(Your assignment) Please return the lines below verbatim, beginning at the one that has "Theorem stop_is_confirmed events" and stopping after the one that has "events)) as [m|].", and add no other lines.

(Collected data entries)
+-------+

Lemma selection_sort d : selection_ok d -> selection_ok (sort_vms d).
Proof.
  intros H Hne. destruct H as (n & Hs & Hn).
  { intros Hnil. apply Hne. pose proof (vm_names_sort d) as Hp. rewrite Hnil in Hp. by apply Permutation_nil_r in Hp. }
  exists n. split; [done|]. by rewrite vm_names_sort.
Qed.
Lemma selection_move down d : selection_ok d -> selection_ok (move_selection down d).
Proof.
  intros H. unfold move_selection. destruct (length (ss_vms (da_stats d))) as [|l] eqn:Hl; [done|].
  intros _. simpl. set (i := Nat.min _ l).
  destruct (lookup_lt_is_Some_2 (ss_vms (da_stats d)) i) as [vm Hvm]; [unfold i; lia|].
  rewrite Hvm. exists (vi_name (vs_info vm)). split; [done|]. apply list_elem_of_fmap. exists vm.
  split; [done|]. by eapply list_elem_of_lookup_2.
Qed.
Lemma set_stats_selected stats d :
  selection_ok (set_stats stats d) /\
  forall n, da_selected d = Some n -> n ∈ (fun vm => vi_name (vs_info vm)) <$> ss_vms stats ->
    da_selected (set_stats stats d) = Some n.
Proof.
  unfold set_stats. set (d' := sort_vms (set_da_stats stats d)).
  assert (Hp : vm_names d' ≡ₚ (fun vm => vi_name (vs_info vm)) <$> ss_vms stats) by apply (vm_names_sort (set_da_stats stats d)).
  destruct (selected_row d') as [r|] eqn:Hr.
  - split; [|done]. intros _. apply selected_row_some. by eexists.
  - split.
    + intros Hne. unfold vm_names in Hne |- *. cbn [da_stats set_da_selected da_selected] in Hne |- *.
      clearbody d'. destruct (ss_vms (da_stats d')) as [|vm vms]; [done|].
      exists (vi_name (vs_info vm)). split; [done|]. by left.
    + intros n Hn Hin. assert (is_Some (selected_row d')) as [? ?]; [|congruence].
      apply selected_row_some. exists n. split; [done|]. by rewrite Hp.
Qed.

(** ** Runs of the dashboard *)

(** What [top_loop] does to it: refreshes, logs, messages, and keys. *)
Inductive Event :=
| EStats (stats : Stats) | EApps (apps : list MachineAppInfo) | ELog (name log : string)
| EStatus (message : string) | EClearStatus | EKey (k : KeyCode).
Definition on_event (d : Dashboard) (e : Event) : Dashboard :=
  match e with
  | EStats stats => set_stats stats d
  | EApps apps => set_machine_apps apps d
  | ELog name log => set_log name log d
  | EStatus message => set_status message d
  | EClearStatus => clear_status d
  | EKey k => (key k d).1
  end.
Definition run_events (events : list Event) : Dashboard := foldl on_event dashboard_default events.

Ltac key_cases c := destruct c as [[] [] [] [] [] [] [] []]; try done.
Lemma key_selection k d : selection_ok d -> selection_ok (key k d).1.
Proof.
  intros H. unfold key. simpl. destruct (da_confirming_stop d); [done|].
  destruct k as [c| | | | |]; [key_cases c| | | | |]; try done; try by apply selection_move.
  - simpl. destruct (da_log d) as [[shown log]|], (_ <$> selected _); try done. by destruct (bool_decide _).
  - apply selection_sort. done.
Qed.
Lemma run_events_selection events : selection_ok (run_events events).
Proof.
  unfold run_events. assert (H : selection_ok dashboard_default) by by intros []. revert H.
  generalize dashboard_default. induction events as [|e events IH]; intros d H; [done|]. apply IH.
  destruct e; try done; [apply set_stats_selected|by apply key_selection].
Qed.

(** A pending confirmation came from the last key, [k], for the VM then
    selected. *)
Definition is_key (e : Event) : bool := match e with EKey _ => true | _ => false end.
Lemma key_confirming k d n :
  da_confirming_stop (key k d).1 = Some n ->
  k = KChar "k" /\ da_confirming_stop d = None /\ da_selected d = Some n /\ n ∈ vm_names d.
Proof.
  unfold key. simpl. destruct (da_confirming_stop d) eqn:Hc; [done|]. intros H.
  assert (Hk : k = KChar "k" /\ (fun vm => vi_name (vs_info vm)) <$> selected (set_da_status None d) = Some n).
  { destruct k as [c| | | | |]; simpl in H; try congruence.
    - key_cases c; simpl in H; try congruence.
      destruct (da_log d) as [[shown log]|], (_ <$> selected _); simpl in H; try congruence.
      destruct (bool_decide _); simpl in H; congruence.
    - unfold move_selection in H. simpl in H. destruct (length _); simpl in H; congruence.
    - unfold move_selection in H. simpl in H. destruct (length _); simpl in H; congruence. }
  destruct Hk as [-> (vm & Hs & ->)%fmap_Some_1]. apply selected_name in Hs as [? ?]. done.
Qed.
Lemma other_confirming e d : is_key e = false -> da_confirming_stop (on_event d e) = da_confirming_stop d.
Proof.
  destruct e; try done. intros _. simpl. unfold set_stats. by destruct (selected_row _).
Qed.
Lemma run_events_snoc events e : run_events (events ++ [e]) = on_event (run_events events) e.
Proof. unfold run_events. by rewrite foldl_app. Qed.
Lemma confirming_history events n :
  da_confirming_stop (run_events events) = Some n ->
  exists before after, events = before ++ EKey (KChar "k") :: after /\ Forall (fun e => is_key e = false) after /\
    da_confirming_stop (run_events before) = None /\
    da_selected (run_events before) = Some n /\ n ∈ vm_names (run_events before).
Proof.
  induction events as [|e events IH] using rev_ind; [done|]. rewrite run_events_snoc.
  destruct (is_key e) eqn:He.
  - destruct e as [| | | | |k]; try done. intros (-> & Hc & Hs & Hn)%key_confirming. by exists events, [].
  - rewrite other_confirming by done. intros (before & after & -> & Hall & H)%IH.
    exists before, (after ++ [e]). split; [by rewrite <-app_assoc|]. split; [|done]. apply Forall_app. by repeat constructor.
Qed.

(** the dashboard never stops a VM the user did not pick and confirm:
    when a key makes it ask for a stop of [name], that key is [y], and the
    key before it was [k], pressed while [name] was the selected VM and
    shown; refreshes in between change neither. And whatever happens, while
    VMs are shown one of them is selected, and a refresh keeps the selected
    VM selected as long as it is still there. *)
Theorem stop_is_confirmed events k name :
  ((key k (run_events events)).2 = AStop name ->
    k = KChar "y" /\
    exists before after, events = before ++ EKey (KChar "k") :: after /\ Forall (fun e => is_key e = false) after /\
      da_selected (run_events before) = Some name /\ name ∈ vm_names (run_events before)) /\
  selection_ok (run_events events) /\
  (forall stats n, da_selected (run_events events) = Some n ->
    n ∈ (fun vm => vi_name (vs_info vm)) <$> ss_vms stats ->
    da_selected (run_events (events ++ [EStats stats])) = Some n).
Proof.
  split_and!; [|apply run_events_selection|].
  - intros H. assert (Hc : k = KChar "y" /\ da_confirming_stop (run_events events) = Some name).
    { revert H. unfold key. simpl. destruct (da_confirming_stop (run_events events)) as [m|].
      - simpl. destruct k as [c| | | | |]; try done. key_cases c. by intros [= ->].
      - destruct k as [c| | | | |]; try done. key_cases c. simpl.
        destruct (da_log _) as [[shown log]|], (_ <$> selected _); try done. by destruct (bool_decide _). }
    destruct Hc as [-> (before & after & -> & Ha & _ & Hs & Hn)%confirming_history]. split; [done|]. by exists before, after.
  - intros stats n Hs Hn. rewrite run_events_snoc. simpl. by apply set_stats_selected.
Qed.
Definition two_vms : Stats :=
  mkStats 0 [] ((fun n => mkVmStats (mkVmInfo n None 128 1 0 None None) []) <$> ["a"; "b"]).
Lemma stop_is_confirmed_witness :
  (key (KChar "y") (run_events [EStats two_vms; EKey KDown; EKey (KChar "k"); EStats two_vms])).2 = AStop "b" /\
  exists before after, [EStats two_vms; EKey KDown; EKey (KChar "k"); EStats two_vms] =
    before ++ EKey (KChar "k") :: after /\ da_selected (run_events before) = Some "b".
Proof.
  split; [reflexivity|].
  destruct (proj1 (stop_is_confirmed [EStats two_vms; EKey KDown; EKey (KChar "k"); EStats two_vms] (KChar "y") "b") eq_refl)
    as (_ & before & after & He & _ & Hs & _).
  exists before, after. split; [exact He|exact Hs].
Defined.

+-------+

(Result)
Theorem stop_is_confirmed events k name :
  ((key k (run_events events)).2 = AStop name ->
    k = KChar "y" /\
    exists before after, events = before ++ EKey (KChar "k") :: after /\ Forall (fun e => is_key e = false) after /\
      da_selected (run_events before) = Some name /\ name ∈ vm_names (run_events before)) /\
  selection_ok (run_events events) /\
  (forall stats n, da_selected (run_events events) = Some n ->
    n ∈ (fun vm => vi_name (vs_info vm)) <$> ss_vms stats ->
    da_selected (run_events (events ++ [EStats stats])) = Some n).
Proof.
  split_and!; [|apply run_events_selection|].
  - intros H. assert (Hc : k = KChar "y" /\ da_confirming_stop (run_events events) = Some name).
    { revert H. unfold key. simpl. destruct (da_confirming_stop (run_events events)) as [m|].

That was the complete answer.